▶ Task statement: The answer must consist of every line below containing "Definition".

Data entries
(** The repair keeps every state a swap can be stopped in, and [true] means runnable. *)
Lemma RepairOrphanedSwap_runs old st v : has_exe old = true -> swap_state old st v ->
  vruns (RepairOrphanedSwap plan) (swap_state old st)
    (fun r v' => swap_state old st v' /\ (v_install v <> None -> v' = v) /\
                 (r = true -> v_install v' <> None)) v.
Proof.
  intros Hold Hv. unfold RepairOrphanedSwap. apply vruns_bind, (vruns_exists_file plan Install). cbn [vget].
  destruct Hv as [[Hi Hst]|[->|(new & -> & Hnew & ->)]].
  - rewrite Hi. fold (has_exe old). rewrite Hold. apply vruns_ret.
    split; [by left|]. split; [done|]. by rewrite Hi.
  - cbn [v_install]. apply vruns_bind, (vruns_exists plan Backup). cbn [vget v_backup].
    rewrite bool_decide_true by done. cbn [negb]. apply vruns_bind.
    eapply vruns_mono; [apply (RestoreBackup_runs old st None)| |].
    + intros v (x & -> & Hx). rewrite Hx by done. by right; left.
    + intros err v [[-> ->]|(-> & x & -> & Hx)]; apply vruns_ret.
      * split; [by left|]. by split.
      * rewrite Hx by done. split; [by right; left|]. split; [done|]. intros E. by apply bool_decide_eq_true in E.
  - cbn [v_install]. fold (has_exe new). rewrite Hnew. apply vruns_ret.
    split; [right; right; by exists new|]. done.
Qed.

(** The repair of a version stranded in the backup. *)
Lemma RepairOrphanedSwap_stranded old st :
  vruns (RepairOrphanedSwap plan) (fun v => v = mkView None st (Some old))
    (fun r v => v = if r then mkView (Some old) st None else mkView None st (Some old))
    (mkView None st (Some old)).
Proof.
  unfold RepairOrphanedSwap. apply vruns_bind, (vruns_exists_file plan Install). cbn [vget v_install].
  apply vruns_bind, (vruns_exists plan Backup). cbn [vget v_backup]. rewrite bool_decide_true by done. cbn [negb].
  apply vruns_bind. eapply vruns_mono; [apply (RestoreBackup_runs old st None)| |].
  - intros v (x & -> & Hx). by rewrite Hx.
  - intros err v [[-> ->]|(-> & x & -> & Hx)]; apply vruns_ret; [done|]. by rewrite Hx.
Qed.
End Outcomes.

(** ** Lemmas: the programs return *)

(** Delays of at least a millisecond; the standard configuration is one. *)
Definition retry_ok (r : RenameRetry) : Prop := 1 <= first_delay r /\ 1 <= max_delay r /\ 0 <= budget r.

Section Returning.
Context {FS : Type} `{FileSystem FS}.

Lemma rename_loop_returns from to maxd : 1 <= maxd -> forall fuel delay remaining tries,
  1 <= delay -> (Z.to_nat remaining < fuel)%nat ->
  returns (rename_loop fuel maxd delay remaining tries from to) (2 * fuel).
Proof.
  intros Hmax. induction fuel as [|fuel IH]; intros delay remaining tries Hd Hf; [lia|]. cbn [rename_loop].
  apply (returns_mono _ (1 + (1 + 2 * fuel))); [|lia]. apply returns_bind; [apply returns_atomic|]. intros e.
  destruct (_ || _ || _) eqn:E.
  - eapply returns_mono; [apply returns_ret|lia].
  - apply returns_bind; [apply returns_atomic|]. intros []. apply IH; lia.
Qed.

Definition rename_ops (retry : RenameRetry) : nat := 2 * S (Z.to_nat (budget retry)).

Lemma RenameDirectory_returns from to retry : retry_ok retry ->
  returns (RenameDirectory from to retry) (rename_ops retry).
Proof. intros (H1 & H2 & H3). apply rename_loop_returns; [done|done|lia]. Qed.

Lemma RemoveTree_returns dir : returns (RemoveTree dir) 1.
Proof.
  unfold RemoveTree. apply (returns_mono _ (0 + (1 + (0 + 0)))); [|lia].
  apply returns_bind; [apply returns_read|]. intros [].
  - apply returns_bind; [apply returns_interruptible|]. intros [].
    apply returns_bind; [apply returns_read|]. intros b. apply returns_ret.
  - eapply returns_mono; [apply returns_ret|lia].
Qed.

Lemma clear_returns (b : bool) dir : returns (if b then RemoveTree dir else mret true) 1.
Proof. destruct b; [apply RemoveTree_returns|eapply returns_mono; [apply returns_ret|lia]]. Qed.

Lemma StageRename_returns plan retry : retry_ok retry ->
  returns (StageRename plan retry) (1 + 3 * rename_ops retry).
Proof.
  intros Hr. set (k := rename_ops retry). unfold StageRename.
  apply (returns_mono _ (0 + (0 + (1 + (k + (k + (k + 0))))))); [|lia].
  apply returns_bind; [apply returns_read|]. intros [].
  2: { eapply returns_mono; [apply returns_ret|lia]. }
  apply returns_bind; [apply returns_read|]. intros b.
  apply returns_bind; [apply clear_returns|]. intros [].
  2: { eapply returns_mono; [apply returns_ret|lia]. }
  apply returns_bind; [by apply RenameDirectory_returns|]. intros o1. destruct (ok o1).
  2: { eapply returns_mono; [apply returns_ret|lia]. }
  apply returns_bind; [by apply RenameDirectory_returns|]. intros o2. destruct (ok o2).
  { eapply returns_mono; [apply returns_ret|lia]. }
  apply returns_bind; [by apply RenameDirectory_returns|]. intros o3. destruct (ok o3); apply returns_ret.
Qed.

Lemma RestoreBackup_returns plan retry : retry_ok retry ->
  returns (RestoreBackup plan retry) (1 + rename_ops retry).
Proof.
  intros Hr. unfold RestoreBackup. apply (returns_mono _ (0 + (0 + (1 + (rename_ops retry + 0))))); [|lia].
  apply returns_bind; [apply returns_read|]. intros [].
  2: { eapply returns_mono; [apply returns_ret|lia]. }
  apply returns_bind; [apply returns_read|]. intros b.
  apply returns_bind; [apply clear_returns|]. intros [].
  2: { eapply returns_mono; [apply returns_ret|lia]. }
  apply returns_bind; [by apply RenameDirectory_returns|]. intros o. apply returns_ret.
Qed.

Lemma RepairOrphanedSwap_returns plan :
  returns (RepairOrphanedSwap plan) (1 + rename_ops default_retry).
Proof.
  unfold RepairOrphanedSwap. apply (returns_mono _ (0 + (0 + ((1 + rename_ops default_retry) + 0)))); [|lia].
  apply returns_bind; [apply returns_read|]. intros [].
  { eapply returns_mono; [apply returns_ret|lia]. }
  apply returns_bind; [apply returns_read|]. intros [].
  2: { eapply returns_mono; [apply returns_ret|lia]. }
  apply returns_bind; [apply RestoreBackup_returns; unfold retry_ok; cbn; lia|]. intros o. apply returns_ret.
Qed.

End Returning.

(** ** The specification of a retried rename *)

(** The sleeps a configuration allows, in order. *)
Fixpoint schedule_loop (fuel : nat) (max_delay delay remaining : Z) : list Z :=
  match fuel with
  | O => []
  | S fuel =>
      if delay >? remaining then []
      else delay :: schedule_loop fuel max_delay (Z.min (delay * 2) max_delay) (remaining - delay)
  end.

Definition schedule (r : RenameRetry) : list Z :=
  schedule_loop (S (Z.to_nat (budget r))) (max_delay r) (first_delay r) (budget r).

(** One attempt, and one more after each sleep while the error is transient. *)
Fixpoint retry_over {FS} `{FileSystem FS} (sleeps : list Z) (from to : string) (tries : Z)
    : IO FS RenameOutcome :=
  e ← atomic (fun s => MoveFileExW s from to);
  let outcome := mkOutcome e (tries + 1) in
  if ok outcome || negb (IsTransientRenameError e) then mret outcome
  else
    match sleeps with
    | [] => mret outcome
    | ms :: sleeps => _ ← atomic (fun s => ((), sleep_for s ms)); retry_over sleeps from to (tries + 1)
    end.

Definition sum (l : list Z) : Z := fold_right Z.add 0 l.

Lemma schedule_sum maxd fuel : 1 <= maxd -> forall delay remaining, 1 <= delay -> 0 <= remaining ->
  sum (schedule_loop fuel maxd delay remaining) <= remaining /\
  Forall (fun ms => 1 <= ms <= Z.max delay maxd) (schedule_loop fuel maxd delay remaining).
Proof.
  intros Hmax. induction fuel as [|fuel IH]; intros delay remaining Hd Hr; cbn [schedule_loop].
  { by split. }
  destruct (delay >? remaining) eqn:E; [by split|].
  destruct (IH (Z.min (delay * 2) maxd) (remaining - delay)) as [IH1 IH2]; [lia|lia|].
  split; [cbn; unfold sum in *; lia|]. constructor; [lia|]. eapply Forall_impl; [apply IH2|]. cbn. lia.
Qed.

Lemma rename_loop_schedule {FS} `{FileSystem FS} from to maxd : 1 <= maxd -> forall fuel delay remaining tries,
  1 <= delay -> (Z.to_nat remaining < fuel)%nat -> forall n (s : FS),
  rename_loop fuel maxd delay remaining tries from to n s =
  retry_over (schedule_loop fuel maxd delay remaining) from to tries n s.
Proof.
  intros Hmax. induction fuel as [|fuel IH]; intros delay remaining tries Hd Hf n s; [lia|].
  cbn [rename_loop schedule_loop]. destruct (delay >? remaining) eqn:E; cbn [retry_over]; unfold mbind, IO_bind;
    destruct (atomic _ n s) as [[[e n']|] s']; try done; rewrite ?orb_true_r, ?orb_false_r.
  - by destruct (_ || _).
  - destruct (ok _ || _); [done|]. destruct (atomic _ n' s') as [[[[] n'']|] s'']; [|done].
    apply IH; lia.
Qed.

Lemma retry_over_attempts {FS} `{FileSystem FS} from to sleeps : forall tries n (s : FS) o n' s',
  retry_over sleeps from to tries n s = (Some (o, n'), s') ->
  tries + 1 <= attempts o <= tries + 1 + Z.of_nat (length sleeps) /\
  (attempts o < tries + 1 + Z.of_nat (length sleeps) -> ok o || negb (IsTransientRenameError (error o)) = true).
Proof.
  induction sleeps as [|ms sleeps IH]; intros tries n s o n' s'; cbn [retry_over]; unfold mbind, IO_bind;
    destruct (atomic _ n s) as [[[e n1]|] s1]; try done; destruct (ok _ || _) eqn:Eok.
  - intros [= <- <- <-]. cbn [attempts length]. split; [lia|]. by intros _.
  - intros [= <- <- <-]. cbn [attempts length]. split; lia.
  - intros [= <- <- <-]. cbn [attempts length]. split; [lia|]. by intros _.
  - destruct (atomic _ n1 s1) as [[[[] n2]|] s2]; [|done]. intros E%IH. cbn [length]. rewrite Nat2Z.inj_succ.
    destruct E as [E1 E2]. split; [lia|]. intros Hlt. apply E2. lia.
Qed.

(** ** Lemmas: versions *)

Definition plain_char (c : ascii) : Prop := 0 < Z.of_N (Ascii.N_of_ascii c) < 128.

Fixpoint plain (s : string) : Prop :=
  match s with EmptyString => True | String c s' => plain_char c /\ plain s' end.

(** The UTF-16 units of an ASCII string. *)
Fixpoint units (s : string) : list Z :=
  match s with EmptyString => [] | String c s' => Z.of_N (Ascii.N_of_ascii c) :: units s' end.

Lemma plain_app a b : plain a -> plain b -> plain (a +:+ b).
Proof.
  intros Ha Hb. induction a as [|c a IH]; [done|]. destruct Ha as [Hc Ha].
  change (plain_char c /\ plain (a +:+ b)). auto.
Qed.

Lemma plain_to_string n : 0 <= n -> plain (to_string n).
Proof.
  unfold to_string. assert (Hd : forall d, 0 <= d < 10 -> plain_char (digit_char d)).
  { intros d Hd. unfold plain_char, digit_char. rewrite Ascii.N_ascii_embedding by lia. lia. }
  assert (Hl : forall fuel n acc, 0 <= n -> plain acc -> plain (to_string_loop fuel n acc)).
  { induction fuel as [|fuel IH]; intros m acc Hm Hacc; [done|]. cbn [to_string_loop].
    assert (Hs : plain (String (digit_char (m mod 10)) acc)) by (split; [apply Hd, Z.mod_pos_bound; lia|done]).
    destruct (m <? 10); [done|]. apply IH; [apply Z.div_pos; lia|done]. }
  intros Hn. by apply Hl.
Qed.

Lemma plain_ToString v : in_range v -> plain (ToString v).
Proof.
  intros (H1 & H2 & H3 & H4). unfold is_u32 in *. unfold ToString.
  assert (Hc : forall c, plain_char c -> plain (String c "")) by done.
  repeat apply plain_app; try (apply plain_to_string; lia); try (by repeat split).
  destruct (is_prerelease v); [|done]. apply plain_app; [by repeat split|]. apply plain_to_string. lia.
Qed.

Lemma narrow_units s : plain s -> narrow_ascii (units s) = Some s.
Proof.
  induction s as [|c s IH]; cbn [units narrow_ascii]; [done|]. intros [Hc Hs]. unfold plain_char in Hc.
  destruct (_ >? 127) eqn:E; [lia|]. rewrite IH by done. cbn. by rewrite N2Z.id, Ascii.ascii_N_embedding.
Qed.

▶ Written response:
Definition retry_ok (r : RenameRetry) : Prop := 1 <= first_delay r /\ 1 <= max_delay r /\ 0 <= budget r.
Definition rename_ops (retry : RenameRetry) : nat := 2 * S (Z.to_nat (budget retry)).
Definition schedule (r : RenameRetry) : list Z :=
Definition sum (l : list Z) : Z := fold_right Z.add 0 l.
Definition plain_char (c : ascii) : Prop := 0 < Z.of_N (Ascii.N_of_ascii c) < 128.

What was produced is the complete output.